3. The liquid crystal display device according to claim 1, wherein one of the pair of electrode substrates includes a plurality of pixel electrodes, the other of the pair of electrode substrates includes a common electrode that is opposed to the plurality of pixel electrodes, the display panel control circuit includes a driver circuit that applies pixel voltages, which are obtained by adding an amplitude corresponding to the transfer threshold level to an amplitude corresponding to the minimum value and maximum value of the transmittance, to the plurality of pixel electrodes via switching elements, and a common voltage generating circuit that applies a fixed common voltage to the common electrode, and the pixel voltages are set to cyclically reverse a polarity of the liquid crystal driving voltage.

4. The liquid crystal display device according to claim 1, wherein the liquid crystal material is material for an OCB mode.

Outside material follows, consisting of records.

(** A refresh that is not in the background and leaves out a record that
    carries the supplied alias and is not expired: the identity query
    found a key, so the alias queries were not sent. *)
Lemma alias_record_left_out :
  exists keys w',
    refreshUserKeys "1001" "bob" false mixed_world = (Resolved keys, w')
    /\ In legacy_doc (keys_collection (db mixed_world))
    /\ k_usedByDiscord (snd legacy_doc) = Some "bob"%string
    /\ (forall now, not_expired now (snd legacy_doc) = true)
    /\ ~ In (fst legacy_doc) keys
    /\ new_rounds mixed_world w'
       = [[(KeysWhereUserId "1001", true); (WhitelistDoc "1001", true)]].
Proof.
  exists ["VORAHUB-AAAAAA-111111-BBBBBB"%string],
    (snd (refreshUserKeys "1001" "bob" false mixed_world)).
  split; [apply run_resolved; vm_compute; reflexivity|].
  split; [right; left; reflexivity|].
  split; [reflexivity|].
  split; [intros now; reflexivity|].
  split; [|vm_compute; reflexivity].
  cbn. intros [H|[]]. discriminate H.
Qed.

(** ** Writes and the store *)

Lemma keys_doc_In (docs : list Doc) (doc : Doc) :
  In doc docs -> keys_doc (fst doc) docs <> None.
Proof.
  induction docs as [|[i d] rest IH]; intros Hin; [destruct Hin|].
  cbn [keys_doc]. destruct (String.eqb_spec i (fst doc)) as [Heq|Hne]; [discriminate|].
  destruct Hin as [<-|Hin]; [cbn [fst] in Hne; contradiction | auto].
Qed.

Lemma keys_doc_keys_set (id : string) (d : KeyData) (docs : list Doc) :
  keys_doc id (keys_set id d docs) = Some d.
Proof.
  induction docs as [|[i x] rest IH]; cbn [keys_set keys_doc].
  - rewrite String.eqb_refl. reflexivity.
  - destruct (String.eqb i id) eqn:E.
    + cbn [keys_doc]. rewrite String.eqb_refl. reflexivity.
    + destruct (String.ltb id i); cbn [keys_doc].
      * rewrite String.eqb_refl. reflexivity.
      * rewrite E. exact IH.
Qed.

Lemma apply_batch_app now (a b : list WriteOp) (s : Store) :
  apply_batch now (a ++ b) s
  = match apply_batch now a s with
    | Some s1 => apply_batch now b s1
    | None => None
    end.
Proof.
  revert s. induction a as [|op a IH]; intros s; cbn [app apply_batch]; [reflexivity|].
  destruct (apply_op now op s); [apply IH | reflexivity].
Qed.

(** The keys of the two passes are keys of documents of the store. *)
Lemma identity_pass_keys_in_store now discordTag userId (docs : list Doc) (k : string) :
  In k (fst (fold_left (userId_step now discordTag) (keys_where_userId userId docs) ([], []))) ->
  exists doc, In doc docs /\ fst doc = k.
Proof.
  intros H. apply (pass_keys _ now (userId_step_keys now discordTag)) in H.
  destruct H as [[]|(doc & Hin & Hk & _)].
  exists doc. unfold keys_where_userId in Hin. apply filter_In in Hin. tauto.
Qed.

Lemma alias_pass_keys_in_store now userId l1 l2 (docs : list Doc) (acc : Acc) (k : string) :
  (forall x, In x (fst acc) -> exists doc, In doc docs /\ fst doc = x) ->
  In k (fst (fold_left (fallback_step now userId) (keys_where_usedByDiscord l2 5 docs)
               (fold_left (fallback_step now userId) (keys_where_usedByDiscord l1 5 docs) acc))) ->
  exists doc, In doc docs /\ fst doc = k.
Proof.
  intros Hacc H. apply fallback_pass_keys in H.
  destruct H as [H|(doc & Hin & Hk & _)]; [auto|].
  exists doc. split; [|exact Hk].
  destruct Hin as [Hin|Hin]; apply In_firstn, filter_In in Hin; tauto.
Qed.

5. A liquid crystal display device comprising: a display panel including a pair of electrode substrates and a liquid crystal layer that is held between the pair of electrode substrates and contains a liquid crystal material set in a bend alignment for a display operation; and a control circuit that drives the pair of electrode substrates to apply a liquid crystal driving voltage to the liquid crystal layer in the display operation; wherein retardation of the liquid crystal layer is such that the display panel have a voltage-transmittance characteristic that a minimum value and maximum value of transmittance are obtained in a state where the liquid crystal driving voltage exceeds a transfer threshold level at which an energy of a splay alignment is balanced with an energy of the bend alignment.